The pancreas is an organ with dual inter-related “endocrine” and exocrine functions. The exocrine portion of the pancreas produces digestive juices, proteins and chemicals which facilitate the proper digestion (and thence absorption by the gut) of ingested food. The endocrine portion of the pancreas (usually located in islands of endocrine cells in the tail end, known as the Islets of Langerhan) produces hormones such as insulin and pancreatic polypeptide which are important in controlling the metabolism and processing of digested foods once their products reach the circulation. It does this by the production of hormones, such as insulin which regulated the levels of carbohydrate (sugar) in the blood. Exocrine and endocrine function are both closely linked to gut and wider metabolic function. Pancreatitis is a descriptive term for inflammation arising within the pancreas. Such inflammation may be acute or chronic (long-standing. Often patients suffer reccurent episodes of acute pancreatitis which then becomes chronic leading to pancreatic dysfunction, mal-digestion and destruction of the insulin producing cells. This can lead to poor nutrition and diabetes.

 

Acute pancreatitis commonly presents with severe upper abdominal pain, nausea and vomiting. It is  associated with the combination of excess alcohol and tobacco use, in over half of all cases. Although tobacco alone rarely causes acute inflammation it is a significant contributing factor to chronic pancreatic disease. Gallstones slipping from the gallbladder and causing obstruction to the pancreatic duct as it enters the bowel (at the ampulla) account for a further 25% or so of acute pancreatitis.

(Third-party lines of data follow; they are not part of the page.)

(** [one_particle] later in a simulation: the weights of its particle were
    computed (5 valid entries in its slot of 9), and the kernel was then
    replaced by one of support radius 2. *)
Definition stale_cache : @State float :=
  {| heap := heap one_particle; cerr := [];
     particles_ := particles_ one_particle;
     is_bc_particle_ := is_bc_particle_ one_particle;
     particle_initial_volume_ := particle_initial_volume_ one_particle;
     particle_grid_weight_and_gradient_ := particle_grid_weight_and_gradient_ one_particle;
     particle_grid_pair_num_ := [5%N];
     weight_function_ := Some cubic_kernel |}.

(** The container after [addParticle(p_fast)]; the caller's particle is at
    address 1, the clone at address 2. *)
Definition fast_container : @State float :=
  {| heap := <[2%positive := p_fast]> {[1%positive := p_fast]}; cerr := [];
     particles_ := [Some 2%positive];
     is_bc_particle_ := [0%N];
     particle_initial_volume_ := [1%float];
     particle_grid_weight_and_gradient_ := [replicate 9 (default_pair Dim)];
     particle_grid_pair_num_ := [0%N];
     weight_function_ := Some linear_kernel |}.

(** The container after [addParticle(p_slow)]; the caller's particle is at
    address 1, the clone at address 2. *)
Definition slow_container : @State float :=
  {| heap := <[2%positive := p_slow]> {[1%positive := p_slow]}; cerr := [];
     particles_ := [Some 2%positive];
     is_bc_particle_ := [0%N];
     particle_initial_volume_ := [1%float];
     particle_grid_weight_and_gradient_ := [replicate 9 (default_pair Dim)];
     particle_grid_pair_num_ := [0%N];
     weight_function_ := Some linear_kernel |}.

(** The container after [setParticles] with the one-element list [NULL]
    on a new container. *)
Definition hole_container : @State float :=
  {| heap := caller_store; cerr := [warn_null 0];
     particles_ := [None];
     is_bc_particle_ := [0%N];
     particle_initial_volume_ := [0%float];
     particle_grid_weight_and_gradient_ := [replicate 9 (default_pair Dim)];
     particle_grid_pair_num_ := [0%N];
     weight_function_ := Some linear_kernel |}.

End Scenario.

(** ** Properties *)

Section Properties.
Context {Scalar : Type} `{!ScalarOps Scalar}.
Variable Dim : nat.
Implicit Types (st : @State Scalar) (h : gmap loc (@SolidParticle Scalar))
  (p : option loc) (l : loc).

(** *** The result monad *)

Lemma bind_Ret {A B} (m : result A) (f : A → result B) (b : B) :
  m ≫= f = Ret b ↔ ∃ a, m = Ret a ∧ f a = Ret b.
Proof.
  split.
  - destruct m as [a| | |]; simpl; try discriminate. eauto.
  - intros (a & -> & Hf). exact Hf.
Qed.

Lemma vector_set_Ret {A} (i : nat) (x : A) (v v' : list A) :
  vector_set i x v = Ret v' ↔ i < length v ∧ v' = <[i:=x]> v.
Proof.
  unfold vector_set. case_decide; split; intros H'; try discriminate.
  - split; [done|congruence].
  - destruct H' as [_ ->]. done.
  - destruct H'; lia.
Qed.

Lemma delete_ptr_live h p : live h p → ∃ h', delete_ptr p h = Ret h'.
Proof.
  destruct p as [l|]; simpl; [|eauto].
  intros [v ->]. eauto.
Qed.

Lemma length_delete_lt {A} (i : nat) (v : list A) :
  i < length v → length (delete i v) = length v - 1.
Proof.
  intros Hi. pose proof (length_delete v i (lookup_lt_is_Some_2 v i Hi)). lia.
Qed.

Lemma list_delete_ge {A} (i : nat) (v : list A) :
  length v ≤ i → delete i v = v.
Proof.
  revert i. induction v as [|x v IH]; intros [|i] Hi; simpl in *; try done; [lia|].
  f_equal. apply IH. lia.
Qed.

(** *** [removeParticle] on an index past the end *)

Lemma removeParticle_ignored st (particle_idx : nat) :
  particleNum st ≤ particle_idx →
  removeParticle particle_idx st = Ret (log warn_out_of_range st).
Proof.
  intros Hidx. unfold removeParticle, particleNum in *.
  by rewrite decide_True.
Qed.

(** C6.  For every container and every index at or past [particleNum()],
    [removeParticle] returns (it does not exit), writes its warning to
    std::cerr, and changes nothing else: the particle count, the pointers,
    the boundary flags, the initial volumes, the cache slots with their
    counters, the kernel and the store are as before. *)
Theorem removeParticle_out_of_range st (particle_idx : nat) :
  particleNum st ≤ particle_idx →
  ∃ st', removeParticle particle_idx st = Ret st' ∧
    particleNum st' = particleNum st ∧
    particles_ st' = particles_ st ∧
    is_bc_particle_ st' = is_bc_particle_ st ∧
    particle_initial_volume_ st' = particle_initial_volume_ st ∧
    particle_grid_weight_and_gradient_ st' = particle_grid_weight_and_gradient_ st ∧
    particle_grid_pair_num_ st' = particle_grid_pair_num_ st ∧
    weight_function_ st' = weight_function_ st ∧
    heap st' = heap st ∧
    cerr st' = cerr st ++ [warn_out_of_range].
Proof.
  intros Hidx. exists (log warn_out_of_range st).
  split; [by apply removeParticle_ignored|]. done.
Qed.
Definition CGREY : string := String "027" "[90m".
Definition CEND : string := String "027" "[0m".

Section Script.

Context {F : Type} {R : Runtime F}.

(** [print(f(llist))] *)
Definition print_record (c : M F (element F)) : M F unit :=
  r <- c ;; print (Rec r).

(** The skipped line in grey. *)
Definition skipping (line : string) : out_line F :=
  Line [VStr (CGREY ++ "skipping line:  " ++ strip line ++ CEND)].

(** [len(line_in_list) < 3 or line_in_list[0].startswith('#')] *)
Definition skipped (line_in_list : list string) : bool :=
  (length line_in_list <? 3)%nat || startswith (nth 0 line_in_list "") "#".

(** The branch of the [if]/[elif] chain that reads further lines: reached
    when no earlier condition holds and the first token starts with
    [multipole]. *)
Definition is_multipole (line_in_list : list string) : bool :=
  let first := nth 0 line_in_list "" in
  negb (skipped line_in_list)
  && negb (startswith first "bond") && negb (startswith first "angle")
  && negb (startswith first "strbnd") && negb (startswith first "torsion")
  && negb (startswith first "vdw") && negb (startswith first "opbend")
  && negb (startswith first "pitors") && startswith first "multipole".

(** [line_in_list + dipoles + multipoles1 + multipoles2 + multipoles3], the
    last four read by [file.readline().strip().split()] one after the other. *)
Definition multipoles_list (line_in_list : list string) (file : list string)
  : list string :=
  let dipoles := split (strip (readline file)) in
  let file1 := after_readline file in
  let multipoles1 := split (strip (readline file1)) in
  let file2 := after_readline file1 in
  let multipoles2 := split (strip (readline file2)) in
  let file3 := after_readline file2 in
  let multipoles3 := split (strip (readline file3)) in
  (line_in_list ++ dipoles ++ multipoles1 ++ multipoles2 ++ multipoles3)%list.

(** The file after the four [readline] calls. *)
Definition after_multipole (file : list string) : list string :=
  after_readline (after_readline (after_readline (after_readline file))).

(** One turn of [for line in file]: [file] is what follows [line]. *)
Definition body (line : string) (file : list string) : M F unit :=
  let line_in_list := split (strip line) in
  let first := nth 0 line_in_list "" in
  if skipped line_in_list then ret tt
  else if startswith first "bond" then
    print_record (tinker2omm._bond line_in_list)
  else if startswith first "angle" then
    print_record (tinker2omm._angle line_in_list)
  else if startswith first "strbnd" then
    print_record (tinker2omm._strbend line_in_list)
  else if startswith first "torsion" then
    print_record (tinker2omm._torsion line_in_list)
  else if startswith first "vdw" then
    print_record (tinker2omm._vdw line_in_list)
  else if startswith first "opbend" then
    print_record (tinker2omm._opbend line_in_list)
  else if startswith first "pitors" then
    print_record (tinker2omm._pitors line_in_list)
  else if startswith first "multipole" then
    print_record (tinker2omm._multipole (multipoles_list line_in_list file))
  else if startswith first "polarize" then
    print_record (tinker2omm._polarize line_in_list)
  else if startswith first "opbend" then
    print_record (tinker2omm._opbend line_in_list)
  else
    print (skipping line).

(** Where the iteration resumes after that turn. *)
Definition resume (line : string) (file : list string) : list string :=
  if is_multipole (split (strip line)) then after_multipole file else file.

(** [for line in file: ...]: each turn is [body], and the next turn starts
    where the [readline] calls of the turn, if any, left the file. *)
Fixpoint loop (file : list string) : M F unit :=
  match file with
  | [] => ret tt
  | line :: rest => body line rest ;;; loop (resume line rest)
  end.

(** The script: [argv] is [sys.argv], the script path and its arguments. *)
Definition main (fs : string -> option (list string)) (argv : list string)
  : M F unit :=
  input_file <-
    (if Nat.eqb (length argv) 2 then index argv 1
     else
       print (Line [VStr "No AMOEBA Force Field file specified!"]) ;;;
       print (Line [VStr "USAGE: script.py tinker-parameter-file.prm"]) ;;;
       sys_exit None) ;;
  file <- open fs input_file ;;
  loop file.

End Script.

End main_tinker.

(* ================================================================== *)
(** * main.lammps.py *)
(* ================================================================== *)

Module main_lammps.

Definition CGREY : string := String "027" "[90m".
Definition CEND : string := String "027" "[0m".

Section Script.

Context {F : Type} {R : Runtime F}.

(** [len(cleaned_line) >= 1 and cleaned_line.split()[0] == kind] *)
Definition is_kind (cleaned_line kind : string) : M F bool :=
  if (1 <=? len cleaned_line)%nat then
    first <- index (split cleaned_line) 0 ;; ret (String.eqb first kind)
  else ret false.

(** One turn of [for line in params]. *)
Definition body (line : string) : M F unit :=
  let cleaned_line := strip line in
  b <- is_kind cleaned_line "bond_coeff" ;;
  if b then lammps2omm._bond cleaned_line ;;; ret tt
  else
    a <- is_kind cleaned_line "angle_coeff" ;;
    if a then lammps2omm._angle cleaned_line ;;; ret tt
    else
      d <- is_kind cleaned_line "dihedral_coeff" ;;
      if d then lammps2omm._dihedral cleaned_line ;;; ret tt
      else
        p <- is_kind cleaned_line "pair_coeff" ;;
        if p then lammps2omm._nonbonding cleaned_line ;;; ret tt
        else print (Line [VStr (CGREY ++ cleaned_line ++ CEND)]).
Lemma trim_elem_of (s : jsstring) (c : Z) : c ∈ trim s -> c ∈ s.
Proof.
  unfold trim. rewrite elem_of_reverse. intros H.
  apply dropWhile_elem_of in H. rewrite elem_of_reverse in H.
  by apply dropWhile_elem_of in H.
Qed.

Lemma trim_last (s : jsstring) (c : Z) : last (trim s) = Some c -> isSpace c = false.
Proof. unfold trim. rewrite last_reverse. apply dropWhile_head. Qed.

Lemma trim_head (s : jsstring) (c : Z) : head (trim s) = Some c -> isSpace c = false.
Proof.
  unfold trim. rewrite head_reverse.
  destruct (head (dropWhile isSpace s)) as [d|] eqn:Hd.
  - pose proof (dropWhile_head _ _ _ Hd) as Hsp.
    rewrite <- last_reverse in Hd.
    rewrite (dropWhile_last _ _ _ Hd Hsp). by intros [= <-].
  - apply head_None in Hd. rewrite Hd. done.
Qed.

Lemma splitLines_go_no_LF (cur s line : jsstring) :
  LF ∉ cur -> line ∈ splitLines_go cur s -> LF ∉ line.
Proof.
  revert cur. induction s as [|c s IH]; intros cur Hcur; simpl.
  - intros H. apply list_elem_of_singleton in H as ->. by rewrite elem_of_reverse.
  - destruct (Z.eqb_spec c LF) as [->|Hne].
    + intros H. apply elem_of_cons in H as [->|Hin].
      * rewrite elem_of_reverse. destruct cur as [|d cur']; [done|].
        destruct (d =? CR); [|done]. intros H. apply Hcur. by right.
      * eapply IH; [|done]. apply not_elem_of_nil.
    + apply IH. intros H. apply elem_of_cons in H as [?|?]; [congruence|done].
Qed.

Lemma paragraph_wellTrimmed (t p : jsstring) :
  p ∈ splitIntoParagraphs t -> wellTrimmed p.
Proof.
  unfold splitIntoParagraphs. rewrite list_elem_of_In, filter_In, <- list_elem_of_In.
  intros [Hin Hlen]. apply list_elem_of_In, in_map_iff in Hin as (line & <- & Hline).
  apply list_elem_of_In in Hline.
  split; [|split; [|split]].
  - intros Heq. rewrite Heq in Hlen. done.
  - intros H. apply trim_elem_of in H. revert H.
    eapply splitLines_go_no_LF; [|exact Hline]. apply not_elem_of_nil.
  - apply trim_head.
  - apply trim_last.
Qed.

Lemma join_cons_cons (sep p q : jsstring) (ps : list jsstring) :
  join sep (p :: q :: ps) = p ++ sep ++ join sep (q :: ps).
Proof. done. Qed.

Lemma join_wellTrimmed (ps : list jsstring) :
  ps <> [] -> Forall wellTrimmed ps -> wellTrimmed (join [SP] ps).
Proof.
  induction ps as [|p ps IH]; [done|]. intros _ Hall.
  apply Forall_cons in Hall as [Hp Hps].
  destruct ps as [|q ps]; [done|].
  rewrite join_cons_cons.
  destruct IH as (Hne & Hlf & Hhd & Hla); [done|done|].
  destruct Hp as (Hpne & Hplf & Hphd & Hpla).
  split; [|split; [|split]].
  - destruct p; done.
  - rewrite !elem_of_app. intros [?|[H|?]]; [done| |done].
    apply list_elem_of_singleton in H. done.
  - destruct p; [done|]. simpl. apply Hphd.
  - intros c. rewrite !last_app.
    destruct (last (join [SP] (q :: ps))) as [d|] eqn:Hd.
    + intros [= <-]. by apply Hla.
    + apply last_None in Hd. done.
Qed.

(** The separators are kept, so joining the words gives the text back. *)
Lemma splitWords_go_concat (inWs : bool) (cur s : jsstring) :
  List.concat (splitWords_go inWs cur s) = reverse cur ++ s.
Proof.
  revert inWs cur. induction s as [|c s IH]; intros inWs cur; simpl.
  - destruct inWs; simpl; by rewrite ?app_nil_r.
  - destruct (isSpace c), inWs; simpl; rewrite IH;
      rewrite ?reverse_cons, ?reverse_singleton, <- ?app_assoc; done.
Qed.

Lemma splitWords_concat (s : jsstring) : List.concat (splitWords s) = s.
Proof. unfold splitWords. by rewrite splitWords_go_concat. Qed.

Lemma join_empty_concat (ps : list jsstring) : join [] ps = List.concat ps.
Proof.
  induction ps as [|p ps IH]; [done|].
  destruct ps as [|q ps]; [simpl; by rewrite app_nil_r|].
  rewrite join_cons_cons, IH. done.
Qed.

End StringFacts.

(** ** The adaptive matcher *)

Lemma fold_left_ind {A B} (P : list B -> A -> Prop) (f : A -> B -> A)
    (l : list B) (a : A) :
  P [] a ->
  (forall seen x a', P seen a' -> P (seen ++ [x]) (f a' x)) ->
  P l (fold_left f l a).
Proof.
  intros H0 Hstep.
  cut (forall seen a', P seen a' -> P (seen ++ l) (fold_left f l a')).
  { intros H. apply (H [] a H0). }
  induction l as [|x l IH]; intros seen a' Hp; simpl.
  - by rewrite app_nil_r.
  - replace (seen ++ x :: l) with ((seen ++ [x]) ++ l) by (by rewrite <- app_assoc).
    apply IH. by apply Hstep.
Qed.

Autoimmune pancreatitis and genetic disease such as cystic fibrosis and pancreatic neoplasms (growths) may also be linked to the development of pancreatitis.

 

In general things which cause acute pancreatitis may reccur or persist and cause persistent or chronic pancreatic inflammation, known as chronic pancreatitis. For many individuals with low grade ongoing pancreatic inflammation tobacco smoking is a significant factor in perpetuating such inflammation. Many individuals who suffer from chronic pancreatitis also have pancreatic insufficiency.

 

Treatment of pancreatitis depends on the cause and on the effect that the disease has had on pancreatic endocrine and exocrine function. For those with gallstone pancreatitis secondary to stones obstructing the pancreatic duct, removal of the stones is required, this usually requires ERCP. If further gallstones remain within the gallbladder, as they often do removal of the gallbladder is a standard next step, unless of course patients are too unwell or have significant co-morbidities which might preclude successful surgical intervention. For those where pancreatitis is related to lifestyle avoidance of both tobacco and alcohol (complete abstinence is advised, since even small amounts of alcohol may provoke recurrent inflammation). Assessment of pancreatic exocrine (faecal elastase) is advised following an episode of acute pancreatitis. Those with pancreatic exocrine insufficiency require treatment with pancreatic enzyme supplements and steps taken to ensure they have no nutritional deficiencies. Patients who develop diabetes need to have their diabetes carefully managed.